Work item
I need every line of the material below that includes the string "Prop".

Supplied information
━━━━━━

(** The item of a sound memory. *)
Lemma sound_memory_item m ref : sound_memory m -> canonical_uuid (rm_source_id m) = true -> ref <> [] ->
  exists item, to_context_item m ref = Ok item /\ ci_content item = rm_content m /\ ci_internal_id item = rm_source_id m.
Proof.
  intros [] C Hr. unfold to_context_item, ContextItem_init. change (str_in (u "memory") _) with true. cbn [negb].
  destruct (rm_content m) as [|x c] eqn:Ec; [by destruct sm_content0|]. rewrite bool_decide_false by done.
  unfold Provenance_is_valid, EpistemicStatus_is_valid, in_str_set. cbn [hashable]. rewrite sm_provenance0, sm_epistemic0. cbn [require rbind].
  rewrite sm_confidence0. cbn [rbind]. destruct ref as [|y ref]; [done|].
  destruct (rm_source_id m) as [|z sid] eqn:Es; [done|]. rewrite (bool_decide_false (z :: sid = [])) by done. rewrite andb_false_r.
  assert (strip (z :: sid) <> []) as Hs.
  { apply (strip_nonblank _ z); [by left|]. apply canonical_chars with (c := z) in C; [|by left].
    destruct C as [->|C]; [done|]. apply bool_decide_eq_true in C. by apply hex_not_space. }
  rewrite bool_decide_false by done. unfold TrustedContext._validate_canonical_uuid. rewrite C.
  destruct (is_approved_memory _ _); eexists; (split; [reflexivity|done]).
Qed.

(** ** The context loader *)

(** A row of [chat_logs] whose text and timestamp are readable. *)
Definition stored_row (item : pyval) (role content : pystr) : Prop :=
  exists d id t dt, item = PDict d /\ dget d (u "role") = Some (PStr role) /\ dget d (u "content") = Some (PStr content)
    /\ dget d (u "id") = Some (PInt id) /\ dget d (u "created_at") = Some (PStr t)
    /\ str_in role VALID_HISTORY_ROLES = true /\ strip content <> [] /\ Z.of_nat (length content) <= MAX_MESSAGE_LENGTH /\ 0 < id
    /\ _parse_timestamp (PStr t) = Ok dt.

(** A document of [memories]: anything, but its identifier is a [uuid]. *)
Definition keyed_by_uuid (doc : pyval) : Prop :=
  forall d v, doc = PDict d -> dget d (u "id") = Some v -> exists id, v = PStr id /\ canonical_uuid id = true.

━━━━━━

Response below
Definition stored_row (item : pyval) (role content : pystr) : Prop :=
Definition keyed_by_uuid (doc : pyval) : Prop :=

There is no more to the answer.